Configure URL rewrite for Google Cloud Static Site Load Balancer

Published on 2025-04-14

A common way to host static websites for pennies is through using AWS CloudFront and AWS S3. In such a configuration, it is fairly simple to do URL rewriting if you follow URL best practices and also don't want to do "everything is a path with index.html", that is, to rewrite pages/blog to pages/blog.html so that page gets served instead of pages/blog directory contents.

However, if you use Google Cloud, it is a bit more convoluted to accomplish. In this article, I give a quick example on how to handle such a rewrite.

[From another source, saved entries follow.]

(** From here on [p] selects neither timers nor Telegram sends. *)
Context (p_sleep : forall ms, p (Sleep ms) = false).
Context (p_send : forall chat text, p (SendMessage chat text) = false).

Lemma emits_sleep0 sv ms : emits_at_most p (sleep sv ms) 0.
Proof. generalize (emits_sleep sv ms). by rewrite p_sleep. Qed.

Lemma emits_onRequestError sv e attempt :
  emits_at_most p (YouTube.onRequestError sv e attempt) 0.
Proof.
  unfold YouTube.onRequestError.
  destruct (YouTube.isRateLimited e); [apply emits_sleep0 |].
  case_match; [apply emits_sleep0 | apply emits_ret].
Qed.

Lemma emits_attempts sv {T} (requestFn : M T) (c remaining : nat) :
  emits_at_most p requestFn c ->
  forall attempt lastError,
    emits_at_most p (YouTube.attempts sv requestFn remaining attempt lastError)
      (remaining * c).
Proof.
  intros Hreq. induction remaining as [| r IH]; intros attempt lastError; cbn.
  - apply emits_throw.
  - apply emits_try_catch; [apply Hreq |].
    intros e. apply emits_bind_quiet; [apply emits_onRequestError |].
    intros _. apply IH.
Qed.

Lemma emits_axios_get_videos sv videoId :
  emits_at_most p (YouTube.axios_get_videos sv videoId)
    (Nat.b2n (p (AxiosGet (YouTube.API_BASE_URL +:+ "/videos") videoId))).
Proof.
  intros w. exists [AxiosGet (YouTube.API_BASE_URL +:+ "/videos") videoId].
  rewrite countb_one. unfold YouTube.axios_get_videos.
  by destruct (axios_get sv (calls w) _ videoId).
Qed.

Lemma emits_getVideoMetadata sv videoId :
  emits_at_most p (YouTube.getVideoMetadata sv videoId)
    (YouTube.MAX_RETRIES
     * Nat.b2n (p (AxiosGet (YouTube.API_BASE_URL +:+ "/videos") videoId))).
Proof.
  apply emits_try_quiet; [| intros; apply emits_ret].
  eapply emits_mono; [| apply emits_bind with (n2 := 0);
    [apply emits_attempts, emits_axios_get_videos |]].
  - lia.
  - intros r. destruct (items r) as [[| item ?] |]; try apply emits_ret.
    destruct (snippet item); [apply emits_ret | apply emits_throw].
Qed.

Lemma emits_bot_api_sendMessage sv chat message :
  emits_at_most p (Telegram.bot_api_sendMessage sv chat message) 0.
Proof.
  intros w. exists [SendMessage chat message].
  rewrite countb_one, p_send. unfold Telegram.bot_api_sendMessage.
  by destruct (api_sendMessage sv (calls w) chat message).
Qed.

Lemma emits_sendAttempts sv chat notification ts remaining :
  forall attempt lastError,
    emits_at_most p
      (Telegram.sendAttempts sv chat notification ts remaining attempt lastError) 0.
Proof.
  induction remaining as [| r IH]; intros attempt lastError; cbn.
  - apply emits_ret.
  - apply emits_try_quiet.
    + apply emits_bind_quiet;
        [apply emits_bot_api_sendMessage | intros; apply emits_ret].
    + intros e. apply emits_bind_quiet; [| intros; apply IH].
      case_match; [apply emits_sleep0 | apply emits_ret].
Qed.

Lemma emits_sendToChatWithRetry sv chat notification :
  emits_at_most p (Telegram.sendToChatWithRetry sv chat notification) 0.
Proof.
  apply emits_bind_quiet;
    [apply emits_new_Date | intros; apply emits_sendAttempts].
Qed.

Lemma emits_forEachChat sv notification chats :
  forall results,
    emits_at_most p (Telegram.forEachChat sv notification chats results) 0.
Proof.
  induction chats as [| chat rest IH]; intros results; cbn.
  - apply emits_ret.
  - apply emits_bind_quiet;
      [apply emits_sendToChatWithRetry | intros; apply IH].
Qed.

Lemma emits_shouldNotifyForVideo md :
  emits_at_most p (LiveDetectorService.shouldNotifyForVideo md) 0.
Proof. apply emits_try_quiet; intros; apply emits_ret. Qed.

Lemma emits_processFeedEntry sv config e :
  emits_at_most p (WebSub.processFeedEntry sv config e) (entry_budget p e).
Proof.
  unfold WebSub.processFeedEntry, entry_budget.
  apply emits_try_quiet; [| intros; apply emits_ret].
  destruct (WebSub.videoId_of e) as [[| c v] |]; try apply emits_ret.
  apply emits_bind; [apply emits_hasBeenNotified |].
  intros [|]; [apply emits_ret_any |].
  apply emits_bind; [apply emits_getVideoMetadata |].
  intros [md |]; [| apply emits_ret_any].
  apply emits_bind_quiet; [apply emits_shouldNotifyForVideo |].
  intros [|]; cbn [negb]; [| apply emits_ret_any].
  apply emits_bind_quiet; [apply emits_new_Date |].
  intros detectedAt.
  apply emits_bind_quiet; [apply emits_forEachChat |].
  intros _. apply emits_markAsNotified.
Qed.

Lemma emits_forEachEntry sv config entries :
  emits_at_most p (WebSub.forEachEntry sv config entries)
    (sum_list (entry_budget p <$> entries)).
Proof.
  induction entries as [| e rest IH]; cbn.
  - apply emits_ret.
  - apply emits_bind; [apply emits_processFeedEntry | intros; apply IH].
Qed.

End Emits.

(** ** The metadata fetcher *)

Section YouTubeFacts.
Context (sv : Services).
Import YouTube.

Lemma events_of_eq {A} (m : M A) w (evs : list Event) :
  trace (snd (m w)) = trace w ++ evs -> events_of m w = evs.
Proof. intros H. unfold events_of. by rewrite H, drop_app_length. Qed.

Lemma onRequestError_backoff e attempt w :
  (attempt < MAX_RETRIES)%nat ->
  onRequestError sv e attempt w = sleep sv (backoff e attempt) w.
Proof.
  intros Hlt. unfold onRequestError, backoff.
  destruct (isRateLimited e); [done |].
  by destruct (Nat.ltb_spec attempt MAX_RETRIES); [| lia].
Qed.

Lemma ofInteger_exact (z : Z) :
  (Z.abs z <= 2 ^ 53)%Z -> JsNumber.ofInteger z = z.
Proof.
  intros H. unfold JsNumber.ofInteger.
  destruct (Z.ltb_spec (Z.abs z) (2 ^ 53)) as [| Hge]; [done |].
  assert (Hz : z = (2 ^ 53)%Z \/ z = (- 2 ^ 53)%Z) by lia.
  destruct Hz as [-> | ->]; vm_compute; reflexivity.
Qed.

Lemma ofInteger_truthy (z : Z) :
  z <> 0%Z -> JsNumber.truthy (JsNumber.ofInteger z) = true.
Proof.
  intros Hz. unfold JsNumber.ofInteger.
  destruct (Z.ltb_spec (Z.abs z) (2 ^ 53)) as [| Hge].
  { cbn. by destruct (Z.eqb_spec z 0). }
  cbv zeta.
  set (a := Z.abs z) in *. set (e := (Z.log2 a - 52)%Z).
  assert (Ha : (0 < a)%Z) by lia.
  assert (Hlog : (53 <= Z.log2 a)%Z) by (apply Z.log2_le_pow2; lia).
  assert (He : (0 <= e)%Z) by (unfold e; lia).
  assert (Hpow : (0 < 2 ^ e)%Z) by (apply Z.pow_pos_nonneg; lia).
  assert (Hq : (1 <= a / 2 ^ e)%Z).
  { apply Z.div_le_lower_bound; [done |].
    pose proof (Z.log2_spec a Ha) as [Hlo _].
    etrans; [| exact Hlo]. rewrite Z.mul_1_r.
    apply Z.pow_le_mono_r; unfold e; lia. }
  match goal with
  | |- JsNumber.truthy (if _ then _ else JsNumber.Int (_ * (?q * _))) = _ =>
      assert (Hq' : (1 <= q)%Z) by (repeat case_match; lia);
      generalize dependent q; intros q' Hq'
  end.
  destruct (2 ^ 1024 <=? q' * 2 ^ e)%Z; [done |].
  cbn. apply negb_true_iff, Z.eqb_neq. nia.
Qed.

Lemma mul_1000_truthy (n : JsNumber.t) :
  JsNumber.truthy (JsNumber.mul n 1000) = JsNumber.truthy n.
Proof.
  destruct n as [| negative | z]; [done | done |].
  cbn [JsNumber.mul JsNumber.truthy].
  destruct (Z.eqb_spec z 0) as [-> | Hz]; [done |].
  apply ofInteger_truthy. lia.
Qed.

Lemma rateLimitDelay_header (r : ErrorResponse) (attempt : nat) (h : string) :
  retry_after r = Some h -> h <> "" ->
  rateLimitDelay r attempt
  = JsNumber.or (JsNumber.mul (Js.parseInt10 h) 1000)
      (RETRY_DELAY_MS * Z.of_nat attempt)%Z.
Proof.
  intros Hh Hne. unfold rateLimitDelay. rewrite Hh.
  by destruct h as [| c h].
Qed.

(** C6 (as amended). After a failure with status 429 the fetcher sleeps
    for a delay that is computed from the [retry-after] header when the
    header is present and [parseInt] reads from it a number other than
    zero: the delay is then that number times 1000, as JavaScript numbers
    multiply (the nearest double; the product itself as long as it does not
    exceed 2^53).  When the header is present but reads as no number or as
    zero, the delay is [attempt * RETRY_DELAY_MS]; when the header is
    missing or empty it is a fixed default (1000000 ms).  After any other
    failure the delay is [attempt * RETRY_DELAY_MS]; there is none after
    the last attempt, which no retry follows. *)
Theorem retry_delay_rules (e : JsError) (attempt : nat) (w : World) :
  (forall r, isRateLimited e = Some r ->
     onRequestError sv e attempt w = sleep sv (rateLimitDelay r attempt) w
     /\ (forall h, retry_after r = Some h ->
           Js.parseInt10 h <> JsNumber.NaN -> Js.parseInt10 h <> 0%Z ->
           rateLimitDelay r attempt = JsNumber.mul (Js.parseInt10 h) 1000
           /\ forall n, Js.parseInt10 h = JsNumber.Int n ->
                 (Z.abs n * 1000 <= 2 ^ 53)%Z ->
                 rateLimitDelay r attempt = (n * 1000)%Z)
     /\ (forall h, retry_after r = Some h -> h <> "" ->
           Js.parseInt10 h = JsNumber.NaN \/ Js.parseInt10 h = 0%Z ->
           rateLimitDelay r attempt = (RETRY_DELAY_MS * Z.of_nat attempt)%Z)
     /\ (retry_after r = None \/ retry_after r = Some "" ->
           rateLimitDelay r attempt = 1000000%Z))
  /\ (isRateLimited e = None ->
        ((attempt < MAX_RETRIES)%nat ->
           onRequestError sv e attempt w
             = sleep sv (RETRY_DELAY_MS * Z.of_nat attempt)%Z w)
        /\ ((MAX_RETRIES <= attempt)%nat ->
              onRequestError sv e attempt w = (Ok tt, w))).
Proof.
  split.
  - intros r Hr. unfold onRequestError. rewrite Hr.
    split; [done |]. split; [| split].
    + intros h Hh Hnan Hzero.
      assert (Hne : h <> "") by (by intros ->).
      assert (Hdelay : rateLimitDelay r attempt
                       = JsNumber.mul (Js.parseInt10 h) 1000).
      { rewrite (rateLimitDelay_header r attempt h Hh Hne).
        unfold JsNumber.or. rewrite mul_1000_truthy.
        destruct (Js.parseInt10 h) as [| negative | z]; [done | done |].
        cbn. destruct (Z.eqb_spec z 0) as [-> | _]; done. }
      split; [done |].
      intros n Hn Hsmall. rewrite Hdelay, Hn. cbn [JsNumber.mul].
      apply ofInteger_exact. lia.
    + intros h Hh Hne Hp.
      rewrite (rateLimitDelay_header r attempt h Hh Hne).
      by destruct Hp as [-> | ->].
    + unfold rateLimitDelay. by intros [-> | ->].
  - intros Hr. unfold onRequestError. rewrite Hr. split; intros Hlt.
    + by destruct (Nat.ltb_spec attempt MAX_RETRIES); [| lia].
    + by destruct (Nat.ltb_spec attempt MAX_RETRIES); [lia |].
Qed.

Rewrite URL in Google Cloud

To begin with, Google's set up for a static website requires using a load balancer to serve a static bucket backend. I won't go to the details which architecture makes more sense, and I won't also go to explaining how to set up the basic setup as Google has good documentation on that area.

So I assume you have setup your static website serving in your Google Cloud Project using the Google Cloud documentation. Now, you want to do the setup described in the intro of this article: when a user accesses yourdomain.com/pages/blog, you want to serve the Blog page, not the contents of the blog directory.

This is the rewrite rule setup for the load balancer:

Hosts
yourdomain.com
Default action
Route traffic to a single backend
Backend name
YOUR-BACKEND-BUCKET-NAME

And the actual rule:

defaultService: projects/YOUR-PROJECT-ID/global/backendBuckets/YOUR-BACKEND-BUCKET-NAME
name: matcher1
routeRules:
- description: SSGService
  matchRules:
  - pathTemplateMatch: /pages/{pages=**}
  priority: 1
  service: projects/YOUR-PROJECT-ID/global/backendBuckets/YOUR-BACKEND-BUCKET-NAME
  routeAction:
    urlRewrite:
      pathTemplateRewrite: /pages/{pages}.html

You would obviously replace the yourdomain.com with your actual domain, the YOUR-BACKEND-BUCKET-NAME with the name of your Load Balancer backend bucket name, and the YOUR-PROJECT-ID with your project ID.

Now, the rule above is not limited to just this use case. In fact, the rewriting system is quite powerful. I come from running my own web servers, and the syntax for the Google Cloud load balancer rewriting wasn't super obvious from the get go. Hopefully with the sample above you can take more advantage of this powerful (yet expensive) system.